Piraíba do Rio Araguaia: pesca permitida, mas consumo proibido
A piraíba é um dos maiores peixes de água doce do mundo e está protegida por lei em Goiás devido ao risco de extinção.
No coração do Rio Araguaia, a piraíba, também conhecida como ‘tubarão de água doce’, é uma presença imponente que atrai pescadores de diversas partes. Contudo, apesar de ser permitida a pesca esportiva, o consumo desse gigante aquático é proibido em Goiás.

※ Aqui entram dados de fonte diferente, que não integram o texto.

(** [x / y]; the rational model has one zero, taken as [+0]. *)
Definition js_div (x y : number) : number :=
  match x, y with
  | NaN, _ | _, NaN => NaN
  | Fin a, Fin b =>
      match Qsign b with
      | Eq => match Qsign a with Gt => PosInf | Lt => NegInf | Eq => NaN end
      | _ => of_Q (a / b)
      end
  | Fin _, (PosInf | NegInf) => Fin 0
  | PosInf, Fin b => match Qsign b with Lt => NegInf | _ => PosInf end
  | NegInf, Fin b => match Qsign b with Lt => PosInf | _ => NegInf end
  | (PosInf | NegInf), (PosInf | NegInf) => NaN
  end.

(** [x > y] *)
Definition js_gt (x y : number) : bool :=
  match x, y with
  | NaN, _ | _, NaN => false
  | PosInf, PosInf => false
  | PosInf, _ => true
  | _, PosInf => false
  | NegInf, _ => false
  | Fin _, NegInf => true
  | Fin a, Fin b => negb (Qle_bool a b)
  end.

(** The result of [x.toFixed(6)].  [Fixed6 neg n] is the decimal string
    with exactly six fractional digits denoting [n / 10^6], preceded by a
    minus sign when [neg]; [Verbatim x] is the string [String(x)] that
    toFixed returns for NaN, the infinities and magnitudes from [10^21]
    on (exponent notation).  [String(x)] reads back as [x]. *)
Inductive fixedstr := Fixed6 (neg : bool) (micro : Z) | Verbatim (x : number).

(** Number.prototype.toFixed with 6 fraction digits: the integer [n] with
    [n / 10^6 - x] closest to zero, the larger [n] on a tie. *)
Definition toFixed6 (x : number) : fixedstr :=
  match x with
  | Fin q =>
      let a := Qabs q in
      if Qle_bool (10 ^ 21) a then Verbatim x
      else Fixed6 (negb (Qle_bool 0 q)) (Qfloor (a * 10 ^ 6 + (1 # 2)))
  | _ => Verbatim x
  end.

(** The rational a [Fixed6] string denotes. *)
Definition fixed_value (neg : bool) (micro : Z) : Q :=
  (if neg then - inject_Z micro else inject_Z micro) / 10 ^ 6.

(** [parseFloat] of a string produced by [toFixed(6)]. *)
Definition parseFloat_fixed (s : fixedstr) : number :=
  match s with
  | Fixed6 neg n => of_Q (fixed_value neg n)
  | Verbatim x => x
  end.

(** ** Decimal literals *)

Definition digit_of (c : Ascii.ascii) : option Z :=
  let n := Ascii.nat_of_ascii c in
  if (48 <=? n)%nat && (n <=? 57)%nat then Some (Z.of_nat (n - 48)) else None.

(** Value of a string of decimal digits, most significant first. *)
Fixpoint digits_acc (acc : Z) (s : string) : option Z :=
  match s with
  | EmptyString => Some acc
  | String c s' =>
      match digit_of c with
      | Some d => digits_acc (10 * acc + d) s'
      | None => None
      end
  end.

(** [\d+] *)
Definition digits (s : string) : option Z :=
  match s with
  | EmptyString => None
  | _ => digits_acc 0 s
  end.

(** Split at the first full stop. *)
Fixpoint split_dot (s : string) : string * option string :=
  match s with
  | EmptyString => (EmptyString, None)
  | String c s' =>
      if (Ascii.nat_of_ascii c =? 46)%nat then (EmptyString, Some s')
      else let '(a, b) := split_dot s' in (String c a, b)
  end.

(** The mathematical value of a literal [digits] or [digits.digits]. *)
Definition decimalValue (s : string) : option Q :=
  match split_dot s with
  | (i, None) => option_map inject_Z (digits i)
  | (i, Some f) =>
      match digits i, digits f with
      | Some n, Some m =>
          Some (inject_Z n + inject_Z m / 10 ^ Z.of_nat (String.length f))
      | _, _ => None
      end
  end.

(** The amount format of the shared schemas, [/^\d+(\.\d{1,6})?$/]
    (CSVRowSchema, isValidUSDCAmount). *)
Definition isAmountFormat (s : string) : bool :=
  match split_dot s with
  | (i, None) => bool_decide (is_Some (digits i))
  | (i, Some f) =>
      bool_decide (is_Some (digits i)) && bool_decide (is_Some (digits f))
      && (String.length f <=? 6)%nat
  end.

(** Half the spacing of the doubles between [2^21] and [2^22]. *)
Definition eps : Q := 2 ^ (-32).

(** The exact sum of a list of decimal literals. *)
Definition exactTotal (amounts : list string) : Q :=
  fold_right (fun s acc => default 0 (decimalValue s) + acc) 0 amounts.

(** [parseFloat s].  On a plain decimal literal the result is the double
    nearest to its value.  parseFloat also reads signs, exponents,
    leading blanks and numeric prefixes of longer strings; what it
    returns on those inputs is left to the parameter [other]. *)
Definition parseFloat (other : string -> number) (s : string) : number :=
  match decimalValue s with
  | Some q => of_Q q
  | None => other s
  end.

End JsNum.

(* ===================================================================== *)
(** * The ledger store and the observable events                          *)
(* ===================================================================== *)

Module Ledger.
Import JsNum.

(** ASCII case mapping, as [String.prototype.toLowerCase] and
    [toUpperCase] act on the ASCII range; other bytes are kept. *)
Definition lower_ascii (c : Ascii.ascii) : Ascii.ascii :=
  let n := Ascii.nat_of_ascii c in
  if (65 <=? n)%nat && (n <=? 90)%nat then Ascii.ascii_of_nat (n + 32) else c.

Definition upper_ascii (c : Ascii.ascii) : Ascii.ascii :=
  let n := Ascii.nat_of_ascii c in
  if (97 <=? n)%nat && (n <=? 122)%nat then Ascii.ascii_of_nat (n - 32) else c.

Fixpoint map_string (f : Ascii.ascii -> Ascii.ascii) (s : string) : string :=
  match s with
  | EmptyString => EmptyString
  | String c s' => String (f c) (map_string f s')
  end.

Definition toLowerCase : string -> string := map_string lower_ascii.
Definition toUpperCase : string -> string := map_string upper_ascii.

(** JavaScript truthiness of a nullable string column: [null] and the
    empty string are falsy. *)
Definition truthy (o : option string) : bool :=
  match o with
  | Some s => negb (String.eqb s "")
  | None => false
  end.

(** ** Enumerations (shared/src/types.ts) *)

Inductive PayoutStatus := PENDING | PROCESSING | COMPLETED | FAILED.

Inductive PayrollRunStatus :=
  DRAFT | RUN_PENDING | RUN_PROCESSING | RUN_COMPLETED | RUN_FAILED.

#[global] Instance PayoutStatus_eq_dec : EqDecision PayoutStatus.
Proof. solve_decision. Defined.
#[global] Instance PayrollRunStatus_eq_dec : EqDecision PayrollRunStatus.
Proof. solve_decision. Defined.

(** ** Rows (the Prisma models of the migration) *)

(** A table is the list of its rows in insertion order and the primary
    key of a row is its position: Prisma generates a fresh key for every
    insert, and no operation of the services deletes a row.  Reading the
    store, inserting a row and updating an existing row succeed; the
    unique indexes on [walletId], [recipientId] and [userOpHash] are
    checked where the services can run into them.  A column set to
    [undefined] in an update is left as it is, and a filter on
    [undefined] filters nothing, as Prisma has it. *)

Record Worker := mkWorker {
  worker_name : string;
  worker_email : string;
  walletId : option string;
  recipientId : option string
}.

Record PayrollRun := mkPayrollRun {
  adminId : string;
  run_status : PayrollRunStatus;
  totalAmount : fixedstr;
  totalWorkers : nat;
  run_completedAt : option Z
}.

Record PayrollItem := mkPayrollItem {
  payrollRunId : nat;
  workerId : nat;
  amount : string;
  chain : string;
  status : PayoutStatus;
  payoutId : option string;
  transactionHash : option string;
  errorMessage : option string;
  completedAt : option Z
}.

Inductive AuditPayload :=
| ItemCreated (amount chain workerEmail : string)
| RunCreated (totalAmount : fixedstr) (totalWorkers : nat) (adminId : string)
| PayoutStatusUpdated (payoutId : string) (oldStatus newStatus : PayoutStatus)
    (transactionHash : option string).

Record AuditLog := mkAuditLog {
  eventType : string;
  entityType : string;
  entityId : nat;
  audit_workerId : option nat;
  audit_payrollRunId : option nat;
  payload : AuditPayload
}.

Record CrossChainTransfer := mkCrossChainTransfer {
  xfer_workerId : nat;
  xfer_messageHash : option string;
  xfer_attestation : option string;
  xfer_status : string;
  xfer_transactionHash : option string;
  xfer_errorMessage : option string;
  xfer_completedAt : option Z
}.

Record GasStationTransaction := mkGasStationTransaction {
  gs_workerId : nat;
  gs_chain : string;
  gs_userOpHash : string;
  gs_status : string;
  gs_gasUsed : option string;
  gs_transactionHash : option string;
  gs_completedAt : option Z
}.

Record PaymasterOperationRow := mkPaymasterOperationRow {
  pm_workerId : nat;
  pm_chain : string;
  pm_userOpHash : string;
  pm_status : string;
  pm_gasUsed : option string;
  pm_gasFeeInUSDC : option fixedstr;
  pm_transactionHash : option string;
  pm_completedAt : option Z
}.

Record Store := mkStore {
  workers : list Worker;
  payrollRuns : list PayrollRun;
  payrollItems : list PayrollItem;
  auditLogs : list AuditLog;
  crossChainTransfers : list CrossChainTransfer;
  gasStationTransactions : list GasStationTransaction;
  paymasterOperations : list PaymasterOperationRow
}.

Definition empty_store : Store := mkStore [] [] [] [] [] [] [].

(** ** Errors *)

(** What a service can throw: a [PayrollError] (message, code, HTTP
    status), a plain [Error] with its message, or any other value. *)
Inductive error :=
| PayrollError (message code : string) (statusCode : Z)
| Error (message : string)
| Thrown.

(** [error instanceof Error ? error.message : 'Unknown error'] *)
Definition message_or_unknown (e : error) : string :=
  match e with
  | PayrollError m _ _ => m
  | Error m => m
  | Thrown => "Unknown error"
  end.

(** ** Events *)

(** Everything the services do outside the store, in the order it
    happens: calls to the payment gateway and the chain services, the
    boundaries of a database transaction, warnings and errors written to
    the log, polls and waits. *)
Inductive event :=
| TxBegin
| TxCommit
| TxRollback
| CreateRecipient (email : string) (workerId : nat) (name : string)
| CreateWallet (userId : nat) (blockchains : list string)
| CreateGaslessTransfer (walletId chain recipient amount : string)
| CreatePayout (recipientId amount chain destinationAddress trackingRef : string)
| GetAttestation (messageHash : string)
| Sleep (ms : Z)
| EstimateGas (chain to data : string) (value : option string)
| ChainRead (what : string) (chain address : string)
| SendUserOperation (chain sender callData : string)
| LogWarn (message : string)
| LogError (message : string).

#[global] Instance event_eq_dec : EqDecision event.
Proof. solve_decision. Defined.

(** An event other than the boundaries of a transaction. *)
Definition inner (e : event) : Prop :=
  e <> TxBegin /\ e <> TxCommit /\ e <> TxRollback.

(** No call to the gateway falls between the begin of a transaction and
    its commit or rollback; [inTx] tells whether a transaction is open at
    the start of the history. *)
Fixpoint gatewayOutsideTransactions (inTx : bool) (t : list event) : bool :=
  match t with
  | [] => true
  | TxBegin :: t' => gatewayOutsideTransactions true t'
  | TxCommit :: t' | TxRollback :: t' => gatewayOutsideTransactions false t'
  | (CreateRecipient _ _ _ | CreateWallet _ _
     | CreateGaslessTransfer _ _ _ _ | CreatePayout _ _ _ _ _) :: t' =>
      negb inTx && gatewayOutsideTransactions inTx t'
  | _ :: t' => gatewayOutsideTransactions inTx t'
  end.

Definition is_gateway_call (e : event) : bool :=
  match e with
  | CreateRecipient _ _ _ | CreateWallet _ _
  | CreateGaslessTransfer _ _ _ _ | CreatePayout _ _ _ _ _ => true
  | _ => false
  end.

Definition is_payment_call (e : event) : bool :=
  match e with
  | CreateGaslessTransfer _ _ _ _ | CreatePayout _ _ _ _ _ => true
  | _ => false
  end.

(** The state the services run in: the store and the history so far. *)
Record World := mkWorld { db : Store; trace : list event }.

Definition emit (e : event) (w : World) : World :=
  mkWorld (db w) (trace w ++ [e]).

Definition with_db (f : Store -> Store) (w : World) : World :=
  mkWorld (f (db w)) (trace w).

(** ** The environment *)

(** The answers of the outside world.  Each answer may depend on the
    whole history.  A call either returns or throws. *)
Record GasEstimate := mkGasEstimate {
  gasLimit : Z;
  maxFeePerGas : Z;
  maxPriorityFeePerGas : Z
}.

Inductive HttpReply :=
| Body (attestation : option string)  (* 2xx; response.data.attestation *)
| Status404
| Failure (e : error).

(** The JSON body of a request to POST /api/webhooks/circle. *)
Record CircleData := mkCircleData {
  data_id : option string;
  data_transactionHash : option string;
  data_errorMessage : option string
}.

Record CircleBody := mkCircleBody {
  body_eventType : option string;
  body_data : option CircleData
}.

Record Env := mkEnv {
  (** [new Date()] *)
  clock : list event -> Z;
  (** [parseFloat] outside the plain decimal literals *)
  parseFloat_other : string -> number;
  (** [String(x)] for the numbers toFixed does not format itself *)
  numberToString : number -> string;
  (** zod's [.email()] check *)
  isEmail : string -> bool;
  (** [JSON.stringify(req.body)] *)
  json_stringify : CircleBody -> string;
  (** circleService.createRecipient: the recipient id *)
  createRecipient : list event -> string -> nat -> string -> string + error;
  (** circleService.createWallet: the wallet id *)
  createWallet : list event -> nat -> list string -> string + error;
  (** gasStationService.createGaslessTransfer: id and transaction hash *)
  createGaslessTransfer :
    list event -> string -> string -> string -> string ->
    (string * option string) + error;
  (** circleService.createPayout: the payout id *)
  createPayout :
    list event -> string -> string -> string -> string -> string ->
    string + error;
  (** GET {cctp}/v2/messages/{messageHash} *)
  attestationService : list event -> string -> HttpReply;
  (** viem client: estimateGas with estimateFeesPerGas *)
  estimateGas :
    list event -> string -> string -> string -> option string ->
    GasEstimate + error;
  (** viem client reads: the account nonce and the USDC permit nonce *)
  chainRead : list event -> string -> string -> string -> Z + error;
  (** the bundler's eth_sendUserOperation: the operation hash *)
  sendUserOperation : list event -> string -> string -> string -> string + error;
  (** HMAC-SHA256 of a payload under the webhook secret, in hex *)
  hmac_sha256_hex : string -> string
}.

A razão para tal restrição é a conservação da espécie, que é classificada como em defeso pela Lei Estadual nº 13.025/1997, visando evitar sua extinção.
Importância ecológica e ameaças
A piraíba desempenha um papel crucial no equilíbrio dos ecossistemas aquáticos, sendo um predador que ajuda a controlar populações de peixes menores, como as piranhas. O biólogo Edson Abrão destaca que o crescimento lento e a reprodução tardia da piraíba tornam-na particularmente vulnerável à pesca predatória e ao comércio ilegal, com alguns exemplares capturados antes de atingirem a idade reprodutiva.
Desafios para a preservação
Além de sua importância ecológica, a carne da piraíba é altamente valorizada, com o quilo chegando a aproximadamente R$ 100 em algumas regiões, o que intensifica a pressão sobre a espécie. Sem medidas de proteção efetivas, a piraíba corre o risco de desaparecer dos rios brasileiros nas próximas décadas, conforme alerta o biólogo.
Características do ‘tubarão de água doce’
A piraíba (Brachyplatystoma filamentosum) é o maior bagre da América do Sul, podendo ultrapassar 3,5 metros de comprimento e pesar até 270 quilos. Sua presença se estende desde a Bacia Amazônica até a Araguaia-Tocantins, além de rios em países como Peru, Colômbia e Venezuela. Com hábitos noturnos e alimentação piscívora, a piraíba contribui significativamente para a manutenção do equilíbrio ambiental.